While they tell you about the water presure in the manual, what they do not mention that the heater must be perfectly level to opeate. There are 2 reasons for this. The first being that it will not stay lit if it is it tilted too far. It’s the same principle as when you try turn a candle sideways or upside down while lit. It will eventually put itself out. The other reason is that they are bult that way for safety. It has a level sensor and if it is not level, even if the water pressure is enough, it will not light. This is a safety feature so that if it gets knocked over onto a flamable surface the inginter does set something on fire. I cannot take credit for this knowledge, I got it from a fellow camper, but after I got it to work I tested this therory and sure enough, the igniter never makes a clickng sound to engage if it is laying down.

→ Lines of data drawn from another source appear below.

(** C5. Retries are counted from 0, the first retry being retry 0, which
    opens with the second request of the call. Every retry [k] that takes
    place comes right after its sleep: the event before the request that
    opens it is a sleep of [initial_backoff_seconds * 2 ^ k] seconds plus
    the jitter [random.uniform(0, 0.5)], a number between 0 and 0.5. This
    holds for every [k], so for every [k] from 1 on. *)
Theorem backoff_before_retry {RT : PyRuntime}
    (w : World) (self : TMDBClient) (movie_id : Z) (k : nat) :
  (forall j, (0 <= random w movie_id j)%Q /\ (random w movie_id j < 1)%Q) ->
  (S k < call_count (fst (fetch_movie_details w self movie_id)))%nat ->
  exists jitter pre post,
    jitter = uniform 0 (1 # 2) (random w movie_id (Z.of_nat k))
    /\ (0 <= jitter)%Q /\ (jitter <= 1 # 2)%Q
    /\ fst (fetch_movie_details w self movie_id)
       = pre
           ++ Sleep (initial_backoff_seconds self * inject_Z (2 ^ Z.of_nat k)
                     + jitter)
           :: request self movie_id :: post
    /\ call_count pre = S k.
Proof.
  intros Hrand Hk. unfold fetch_movie_details in *.
  destruct (attempts_retry w self movie_id _ k Hk)
    as (k' & pre & post & Hk' & _ & E & Hpre).
  apply range_nth in Hk'. subst k'.
  exists (uniform 0 (1 # 2) (random w movie_id (Z.of_nat k))), pre, post.
  destruct (Hrand (Z.of_nat k)) as [H0 H1].
  destruct (uniform_range 0 (1 # 2) _ ltac:(lra) H0 H1) as [Hl Hu].
  repeat split; assumption.
Qed.

Lemma backoff_before_retry_witness :
  let self := with_retries 2 (new_client "fake_key") in
  let w := always (Response 500 JNull) in
  exists jitter pre post,
    jitter = uniform 0 (1 # 2) (random w 550 (Z.of_nat 1))
    /\ (0 <= jitter)%Q /\ (jitter <= 1 # 2)%Q
    /\ fst (fetch_movie_details w self 550)
       = pre
           ++ Sleep (initial_backoff_seconds self * inject_Z (2 ^ Z.of_nat 1)
                     + jitter)
           :: request self 550 :: post
    /\ call_count pre = 2%nat.
Proof.
  apply (backoff_before_retry (always (Response 500 JNull))
           (with_retries 2 (new_client "fake_key")) 550 1).
  - intros j. split; simpl; [discriminate | reflexivity].
  - apply le_n.
Defined.

(** * The transform *)

Section TransformFacts.
Context {RT : PyRuntime}.

Lemma contains_In (x : string) (l : list string) :
  contains x l = true <-> In x l.
Proof.
  unfold contains. rewrite existsb_exists. split.
  - intros (y & Hy & E). apply String.eqb_eq in E. now subst.
  - intros H. exists x. split; [exact H | apply String.eqb_refl].
Qed.

(** The coercion of the score raises nothing but [OverflowError]. *)
Lemma vote_num_of_raises (v : json) (e : exn) :
  vote_num_of v = inl e -> e = OverflowError /\ score_converts v = false.
Proof.
  destruct v as [| b | n | x | s | items | entries]; simpl; try discriminate.
  - destruct (float_of_int (if b then 1 else 0)); simpl; [discriminate|].
    now intros [= <-].
  - destruct (float_of_int n); simpl; [discriminate|]. now intros [= <-].
  - destruct (float_of_str s); discriminate.
Qed.
(** Approval is final for the two guarded operations: once
    [approveCompetition] has returned, approving or rejecting the same
    competition throws, whoever asks and whatever the notes or the reason. *)
Theorem approveCompetition_final :
  forall (w w' : World) (competitionId adminId : string)
         (data : option ApproveCompetitionData) (updated : Competition),
    approveCompetition w competitionId adminId data = (Return updated, w') ->
    (forall admin2 data2,
       approveCompetition w' competitionId admin2 data2
       = (Throw "Only DRAFT competitions can be approved", w'))
    /\ (forall admin2 data2,
          rejectCompetition w' competitionId admin2 data2
          = (Throw "Only DRAFT competitions can be rejected", w')).
Proof.
  intros w w' competitionId adminId data updated Hrun.
  destruct (approve_cases w competitionId adminId data)
    as [[_ E]|(c & _ & [(_ & E)|(_ & line & E)])];
    rewrite E in Hrun; try discriminate Hrun.
  injection Hrun as <- <-.
  split; intros admin2 data2.
  - unfold approveCompetition. cbn [competitions].
    now rewrite lookup_insert_eq.
  - unfold rejectCompetition. cbn [competitions].
    now rewrite lookup_insert_eq.
Qed.

(** Rejection is not final: once [rejectCompetition] has returned the
    competition is still in DRAFT, so that it can be rejected again, which
    appends the second reason after the first, and it can be approved,
    which publishes it with the reason of the rejection left in its
    description. *)
Theorem rejectCompetition_then :
  forall (w w' : World) (competitionId adminId : string)
         (data : RejectCompetitionData) (updated : Competition),
    rejectCompetition w competitionId adminId data = (Return updated, w') ->
    (forall admin2 data2,
       exists again w'',
         rejectCompetition w' competitionId admin2 data2 = (Return again, w'')
         /\ status again = DRAFT
         /\ description again
            = description updated +:+ rejectedMark +:+ rejectionReason data2)
    /\ (forall admin2,
          exists published w'',
            approveCompetition w' competitionId admin2 None = (Return published, w'')
            /\ status published = PUBLISHED
            /\ description published = description updated).
Proof.
  intros w w' competitionId adminId data updated Hrun.
  destruct (reject_cases w competitionId adminId data)
    as [[_ E]|(c & _ & [(_ & E)|(Hdraft & line & E)])];
    rewrite E in Hrun; try discriminate Hrun.
  injection Hrun as <- <-.
  split.
  - intros admin2 data2. unfold rejectCompetition. cbn [competitions].
    rewrite lookup_insert_eq. cbn [update status default].
    rewrite bool_decide_eq_false_2 by (intros Hne; now apply Hne).
    eexists _, _. split; [reflexivity|]. cbn. auto.
  - intros admin2. unfold approveCompetition. cbn [competitions].
    rewrite lookup_insert_eq. cbn [update status default].
    rewrite bool_decide_eq_false_2 by (intros Hne; now apply Hne).
    eexists _, _. split; [reflexivity|]. cbn. auto.
Qed.

(** Approving a draft without notes writes what setting its status to
    PUBLISHED writes: the two calls leave the same table and the same
    invalidations, and the rows they return have the same columns.  They
    differ by the line they log.  The organizer that the row returned by
    the approval carries is not compared: the other call does not ask the
    database for it. *)
Theorem approveCompetition_as_update :
  forall (w : World) (competitionId adminId : string) (competition : Competition),
    competitions w !! competitionId = Some competition ->
    status competition = DRAFT ->
    exists (approved changed : Competition) (w1 w2 : World),
      approveCompetition w competitionId adminId None = (Return approved, w1)
      /\ updateCompetitionStatus w competitionId PUBLISHED adminId
         = (Return changed, w2)
      /\ id approved = id changed
      /\ status approved = PUBLISHED
      /\ status changed = PUBLISHED
      /\ description approved = description changed
      /\ columns approved = columns changed
      /\ competitions w1 = competitions w2
      /\ invalidated w1 = invalidated w2
      /\ logged w1 <> logged w2.
Proof.
  intros w competitionId adminId competition Hfind Hdraft.
  unfold approveCompetition, updateCompetitionStatus. rewrite Hfind.
  rewrite bool_decide_eq_false_2 by (intros Hne; now apply Hne).
  eexists _, _, _, _. split; [reflexivity|]. split; [reflexivity|].
  cbn [id status description columns update default competitions invalidated
       logged mbind option_bind truthy].
  repeat (split; [reflexivity|]).
  intros E. apply app_inv_head in E. injection E as E.
  apply append_inv_head in E. discriminate E.
Qed.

I did not know any of this to begin with and had issues. The first one being the “stand” it comes with, if you can call two pieces of wire clothes hanger a stand. I never even got to test the heater to see if it worked my first time out with it because I set it up the night I got there and when it rained over night it knocked it over and took it rolling down the campsite, destroying that sorry excuse for a stand. From there I had to figure out a way to mount it. In the absence of time I tried hanging it from a caribeaner from the front handle, which led to the leveling information when a fellow camper asked if I got it to work.
After my second trip I searched for a way to mount it & I finally figured out I could use a screw already on the camper to hang it from. This finally allowed me to get a hot shower. It was a hallelujuh moment when I turned on the water and I heard the click of the ignitor and then the “whoosh” of the heating element coming on.
There are plusses and minuses for my current set up though that if you do it, you have to be aware of. The fact ths works and is easy set up is definetly a plus. On the minus side it does get very hot and where I have it hanging is over a hard plastc element, so I have to be very careful. The first time it lit I had it on the highest heat setting and the flame came through the top and left a little singed spot on the plastic. As long as I have it on lower settings it seems to be ok. Beware of the highest setting, because it is scalding hot. Unless you are steralizing medical equipment, you won’t need it.
The other annoying part is since it’s mounted on only one screw it rocks and if you pull on the shower hose too much and tip it too far the pilot light will go out. Also, as with everything that runs on gas, there is a big gust of wind, the pilot light will go out. Just like it supplies instant hot water, when it goes out, it’s instant cold water as well. In this trip I endured a major cold front coming through the second night and had to abandon using it because the wind was so strong the pilot light would not stay long enough to even get the water hot.
I have talked to a lot of campers and read a lot reviews on this type of water heater and people see to love or hate it. For the ones that hate them I do truly believe it’s a matter of perspective. If you ae judging it against a traditional water heater in your house then, no you won’t be happy with it. If you judge for what it is, which is a way to provide a hot shower in places and circumstances you may otherwise not get one, and compare it to your other options like hangin water in a tree and hoping the sun warms it up, it’s a pretty geat product.